- Meeting abstract
A targeted performance improvement programme reduces mortality in exsanguinating pelvic trauma
Scandinavian Journal of Trauma, Resuscitation and Emergency Medicinevolume 21, Article number: S28 (2013)
Shocked patients with pelvic fractures are amongst the most severely injured patients requiring trauma care. They present a complex management challenge with mortality rates of up to 60%, the majority being the result of early exsanguination. Errors and delays in the process of care contribute to this substantial mortality. Multidiscipline performance improvement programmes (PIP) aim to monitor the quality of care and identify opportunities for improvements that may affect outcome. They are a critical component of verified US trauma centres. Our aim was to examine the impact of a targeted PIP on outcome in shocked patients with pelvic fractures.

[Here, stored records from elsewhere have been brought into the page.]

Lemma Inv_step_ambient op w : ambient op -> Inv w -> Inv (step op w).
Proof.
  intros Hop HI. destruct op; simpl in Hop; try contradiction; simpl.
  - now apply Inv_logLLMCall.
  - now apply Inv_logToolCall.
  - now apply Inv_flushBuffer.
  - destruct (unsubscribe (lsn w)); [now apply Inv_handleAgentEvent|assumption].
  - now apply Inv_startEventListener.
  - now apply Inv_stopEventListener.
  - now apply Inv_flushPendingLLMEvents.
  - apply Inv_host; [|exact HI]. intros h. repeat split.
  - now apply Inv_fireTimer.
  - now apply Inv_flushBuffer_resume.
Qed.

End ListenerSteps.

(** The case of an invariant that only looks at the core. *)
Section CoreInvariant.

Variable Inv : World -> Prop.
Hypothesis Inv_frame : forall w w', sameCore w w' -> Inv w -> Inv w'.
Hypothesis Inv_logLLMCall : forall p w, Inv w -> Inv (logLLMCall p w).
Hypothesis Inv_logToolCall : forall p w, Inv w -> Inv (logToolCall p w).
Hypothesis Inv_flushBuffer : forall w, Inv w -> Inv (fst (flushBuffer w)).

Lemma core_step_ambient op w : ambient op -> Inv w -> Inv (step op w).
Proof.
  apply Inv_step_ambient; try assumption.
  - intros f w0 _. apply Inv_frame, sameCore_updLsn.
  - intros sk text w0. apply Inv_frame, sameCore_updLsn.
  - intros sk w0. apply Inv_frame, sameCore_updLsn.
  - intros w0. apply Inv_frame, sameCore_updLsn.
  - intros f w0 Hf. apply Inv_frame, sameCore_updHost. intros h. apply Hf.
  - intros h w0. apply Inv_frame, sameCore_clearTimeout.
  - intros sk w0. apply Inv_frame, sameCore_updLsn.
  - intros w0. apply Inv_frame, sameCore_updLsn.
  - intros sk w0. apply Inv_frame.
    eapply sameCore_trans; [apply sameCore_setTimeout|apply sameCore_updLsn].
Qed.

End CoreInvariant.

(** ** What queueing and flushing leave alone *)

Lemma flushBuffer_core w :
  clientInstance (fst (flushBuffer w)) = clientInstance w /\
  activeTrajectories (traj (fst (flushBuffer w))) = activeTrajectories (traj w) /\
  runIdCounter (traj (fst (flushBuffer w))) = runIdCounter (traj w) /\
  lsn (fst (flushBuffer w)) = lsn w.
Proof.
  destruct (eventBuffer (traj w)) as [|e l] eqn:Hb.
  - rewrite flushBuffer_empty by assumption.
    destruct (flushTimer (traj w)); repeat split; reflexivity.
  - rewrite flushBuffer_nonempty by (rewrite Hb; discriminate). simpl.
    destruct (clientInstance w) eqn:Hc, (flushTimer (traj w));
      simpl; rewrite ?Hc; repeat split; reflexivity.
Qed.

Lemma bufferEvent_core e w :
  clientInstance (bufferEvent e w) = clientInstance w /\
  activeTrajectories (traj (bufferEvent e w)) = activeTrajectories (traj w) /\
  runIdCounter (traj (bufferEvent e w)) = runIdCounter (traj w) /\
  lsn (bufferEvent e w) = lsn w.
Proof.
  rewrite bufferEvent_unfold. cbv zeta.
  destruct (_ <=? _)%nat.
  - match goal with |- context [flushBuffer ?x] =>
      destruct (flushBuffer_core x) as (H1 & H2 & H3 & H4) end.
    rewrite H1, H2, H3, H4.
    destruct (flushTimer (traj w)); repeat split; reflexivity.
  - destruct (flushTimer (traj w)); repeat split; reflexivity.
Qed.

Lemma flushBuffer_uuidCalls w :
  uuidCalls (host (fst (flushBuffer w))) = uuidCalls (host w).
Proof.
  destruct (eventBuffer (traj w)) as [|e l] eqn:Hb.
  - rewrite flushBuffer_empty by assumption. destruct (flushTimer (traj w)); reflexivity.
  - rewrite flushBuffer_nonempty by (rewrite Hb; discriminate). simpl.
    destruct (clientInstance w), (flushTimer (traj w)); reflexivity.
Qed.

Lemma bufferEvent_uuidCalls e w :
  uuidCalls (host (bufferEvent e w)) = uuidCalls (host w).
Proof.
  rewrite bufferEvent_unfold. cbv zeta.
  destruct (_ <=? _)%nat; rewrite ?flushBuffer_uuidCalls;
    destruct (flushTimer (traj w)); reflexivity.
Qed.

Lemma bufferEvent_outbox e w :
  clientInstance w <> None -> outbox (bufferEvent e w) = (outbox w ++ [e])%list.
Proof.
  intros Hc. rewrite bufferEvent_unfold. cbv zeta.
  assert (Hpush : forall w1, clientInstance w1 = clientInstance w ->
            ingestCalls (host w1) = ingestCalls (host w) ->
            eventBuffer (traj w1) = (eventBuffer (traj w) ++ [e])%list ->
            outbox w1 = (outbox w ++ [e])%list).
  { intros w1 _ Hi Hb. unfold outbox. rewrite Hi, Hb. apply app_assoc. }
  destruct (_ <=? _)%nat.
  - rewrite flushBuffer_outbox.
    + destruct (flushTimer (traj w)); apply Hpush; reflexivity.
    + destruct (flushTimer (traj w)); exact Hc.
  - destruct (flushTimer (traj w)); apply Hpush; reflexivity.
Qed.

(** Whatever the timer state and the buffer size, queueing an event and
    then flushing hands the client one batch: the buffer contents followed
    by the event. *)
Lemma bufferEvent_then_flush e
    (f : gmap string ActiveTrajectory -> gmap string ActiveTrajectory) w :
  clientInstance w <> None ->
  ingestCalls (host (fst (flushBuffer
     (updTraj (fun s => setActiveTrajectories (f (activeTrajectories s)) s)
        (bufferEvent e w))))) =
  (ingestCalls (host w) ++ [eventBuffer (traj w) ++ [e]])%list.
Proof.
  intros Hc. rewrite bufferEvent_unfold. cbv zeta.
  assert (Hne : (eventBuffer (traj w) ++ [e])%list <> [])
    by (destruct (eventBuffer (traj w)); discriminate).
  destruct (clientInstance w) as [c|] eqn:Hcl; [clear Hc|congruence].
  destruct (_ <=? _)%nat.
  - rewrite (flushBuffer_empty (updTraj _ _)) by (simpl; apply flushBuffer_buffer).
    cbn [fst traj updTraj flushTimer setActiveTrajectories]. rewrite flushBuffer_flushTimer.
    cbn [host updTraj].
    rewrite flushBuffer_nonempty
      by (destruct (flushTimer (traj w)); exact Hne).
    destruct (flushTimer (traj w)) eqn:Hf; simpl; rewrite ?Hf, Hcl; reflexivity.
  - rewrite flushBuffer_nonempty
      by (destruct (flushTimer (traj w)); exact Hne).
    destruct (flushTimer (traj w)) eqn:Hf; simpl; rewrite ?Hf, Hcl; reflexivity.
Qed.

Lemma ofRun_createEvent rid t ty pl w :
  ofRun rid (fst (createEvent t ty pl w)) = String.eqb (runId t) rid.
Proof. reflexivity. Qed.

Lemma isBoundary_createEvent t ty pl w :
  isBoundary (fst (createEvent t ty pl w)) =
  TrajectoryEventType_eqb ty task_start || TrajectoryEventType_eqb ty task_end.
Proof. reflexivity. Qed.

(** ** The events of a running trajectory *)

Section TrackingSteps.

Variables (sk : string) (T : ActiveTrajectory) (first : TrajectoryEvent).

Lemma tracking_frame w w' : sameCore w w' -> Tracking sk T first w -> Tracking sk T first w'.
Proof.
  intros (Hc & Ht & Hi) [A B C D E].
  split; rewrite ?Hc, ?Ht; try assumption.
  unfold outbox. rewrite Hi, Ht. exact E.
Qed.

Lemma tracking_bufferEvent e w :
  (ofRun (runId T) e = true -> isBoundary e = false) ->
  Tracking sk T first w -> Tracking sk T first (bufferEvent e w).
Proof.
  intros He [A B C D (mid & E1 & E2)].
  destruct (bufferEvent_core e w) as (H1 & H2 & H3 & _).
  split; rewrite ?H1, ?H2, ?H3; try assumption.
  rewrite bufferEvent_outbox by assumption.
  rewrite List.filter_app. simpl.
  destruct (ofRun (runId T) e) eqn:Hof.
  - exists (mid ++ [e])%list. rewrite E1. split; [reflexivity|].
    apply Forall_app. split; [assumption|]. constructor; [auto|constructor].
  - exists mid. rewrite app_nil_r. split; assumption.
Qed.

Lemma tracking_emit s t ty pl w :
  activeTrajectories (traj w) !! s = Some t ->
  (s = sk ->
   TrajectoryEventType_eqb ty task_start || TrajectoryEventType_eqb ty task_end = false) ->
  Tracking sk T first w ->
  Tracking sk T first (bufferEvent (fst (createEvent t ty pl w)) (snd (createEvent t ty pl w))).
Proof.
  intros Hs Hty HT. apply tracking_bufferEvent.
  - rewrite ofRun_createEvent, isBoundary_createEvent. intros Heq.
    apply String.eqb_eq in Heq. apply Hty.
    destruct (decide (s = sk)) as [|Hne]; [assumption|].
    exfalso. exact (tr_others _ _ _ _ HT s t Hne Hs Heq).
  - eapply tracking_frame; [|exact HT]. rewrite createEvent_snd.
    apply sameCore_updHost. reflexivity.
Qed.

Lemma tracking_logLLMCall p w : Tracking sk T first w -> Tracking sk T first (logLLMCall p w).
Proof.
  intros HT. unfold logLLMCall.
  destruct (activeTrajectories (traj w) !! lp_sessionKey p) as [t|] eqn:Hs; [|assumption].
  rewrite createEvent_pair. now apply (tracking_emit (lp_sessionKey p)).
Qed.

Lemma tracking_logToolCall p w : Tracking sk T first w -> Tracking sk T first (logToolCall p w).
Proof.
  intros HT. unfold logToolCall.
  destruct (activeTrajectories (traj w) !! tp_sessionKey p) as [t|] eqn:Hs; [|assumption].
  rewrite createEvent_pair. now apply (tracking_emit (tp_sessionKey p)).
Qed.

Lemma tracking_logAgentDefinition p w :
  Tracking sk T first w -> Tracking sk T first (logAgentDefinition p w).
Proof.
  intros HT. unfold logAgentDefinition.
  destruct (activeTrajectories (traj w) !! ap_sessionKey p) as [t|] eqn:Hs; [|assumption].
  rewrite createEvent_pair. now apply (tracking_emit (ap_sessionKey p)).
Qed.

Lemma tracking_flushBuffer w :
  Tracking sk T first w -> Tracking sk T first (fst (flushBuffer w)).
Proof.
  intros [A B C D E].
  destruct (flushBuffer_core w) as (H1 & H2 & H3 & _).
  split; rewrite ?H1, ?H2, ?H3; try assumption.
  now rewrite flushBuffer_outbox.
Qed.

Lemma tracking_store (f : gmap string ActiveTrajectory -> gmap string ActiveTrajectory) w :
  f (activeTrajectories (traj w)) !! sk = Some T ->
  (forall sk' t, sk' <> sk -> f (activeTrajectories (traj w)) !! sk' = Some t ->
                 runId t <> runId T) ->
  Tracking sk T first w ->
  Tracking sk T first (updTraj (fun s => setActiveTrajectories (f (activeTrajectories s)) s) w).
Proof. intros Hsk Hoth [A B C D E]. split; assumption. Qed.

Lemma tracking_startTrajectory p w :
  sp_sessionKey p <> sk ->
  Tracking sk T first w -> Tracking sk T first (snd (startTrajectory p w)).
Proof.
  intros Hne HT. unfold startTrajectory.
  cbn [generateRunId generateTaskId nextUUID fst snd].
  rewrite createEvent_pair. cbn [snd].
  apply tracking_bufferEvent.
  { rewrite ofRun_createEvent. cbn [runId]. intros Heq. apply String.eqb_eq in Heq.
    exfalso. refine (tr_future _ _ _ _ HT _ _ Heq). lia. }
  eapply tracking_frame; [rewrite createEvent_snd; apply sameCore_updHost; reflexivity|].
  destruct HT as [A B C D E]. split; simpl; try assumption.
  - now rewrite lookup_insert_ne.
  - intros sk' t Hsk'. rewrite lookup_insert. case_decide.
    + intros [= <-]. simpl. apply D. lia.
    + now apply C.
  - intros n Hn. apply D. lia.
Qed.

Lemma tracking_endTrajectory p w :
  ep_sessionKey p <> sk ->
  Tracking sk T first w -> Tracking sk T first (endTrajectory p w).
Proof.
  intros Hne HT. unfold endTrajectory.
  destruct (activeTrajectories (traj w) !! ep_sessionKey p) as [t|] eqn:Hs; [|assumption].
  rewrite createEvent_pair. apply tracking_flushBuffer.
  match goal with |- context [bufferEvent ?e ?w1] =>
    assert (HB : Tracking sk T first (bufferEvent e w1)) end.
  { apply (tracking_emit (ep_sessionKey p)); [assumption|congruence|assumption]. }
  revert HB. generalize (bufferEvent (fst (createEvent t task_end
    [("status", JStr (statusName (ep_status p)));
     ("final_answer", optStr (ep_finalAnswer p));
     ("error", optStr (ep_error p));
     ("metadata", optObj (ep_metadata p))] w)) (snd (createEvent t task_end
    [("status", JStr (statusName (ep_status p)));
     ("final_answer", optStr (ep_finalAnswer p));
     ("error", optStr (ep_error p));
     ("metadata", optObj (ep_metadata p))] w))).
  intros w2 HB.
  apply (tracking_store (delete (ep_sessionKey p))); [| |exact HB].
  - rewrite lookup_delete_ne by assumption. apply (tr_active _ _ _ _ HB).
  - intros sk' t' Hsk'. rewrite lookup_delete. case_decide; [discriminate|].
    now apply (tr_others _ _ _ _ HB).
Qed.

We analysed the clinical care and PIP activities of all adult patients presenting to our Major Trauma Centre with exsanguinating pelvic trauma, for a period of 4 years (2007 – 2010) following the incorporation of the American College of Surgeons Trauma PIP into local governance processes. Multivariable logistic regression adjustment for baseline variables was performed and outcome trends were compared with national data.
One hundred eighty-five shocked patients with pelvic fractures were included. Median Injury Severity Score was 34 and median base deficit was 8.25 mEq/L. Sixty-two patients (34%) died from their injuries. The PIP identified pitfalls in the structure or process of care in one third of deaths. The most common were ‘errors in decision-making leading to delays or inappropriate treatment’ (32%) and ‘delays in blood or blood product availability’ (27%). Implemented changes included: 1) a decision-making algorithm for the management of exsanguinating pelvic trauma, 2) a massive haemorrhage protocol and 3) appointment of specialist pelvic orthopaedic surgeons. These changes were associated with significant annual improvements in the targeted processes of care, including: time to massive haemorrhage protocol activation (p=0.04); volume of crystalloid transfused (p<0.01); ratios of blood to blood-products transfused (p<0.0001); time to primary surgical haemorrhage control (p=0.05) and proportion of patients undergoing definitive pelvic fixation (p=0.01). Survival improved from 45% (2007) to 79% (2010) with a significant annual reduction in mortality (p=0.002) that remained after adjusting for baseline patient and injury characteristics. This trend was not evident nationally.
The institution of a PIP allowed the identification and targeted improvement of aspects of trauma care that impact outcome and resulted in rapid and sustained mortality reductions in this severely injured patient group.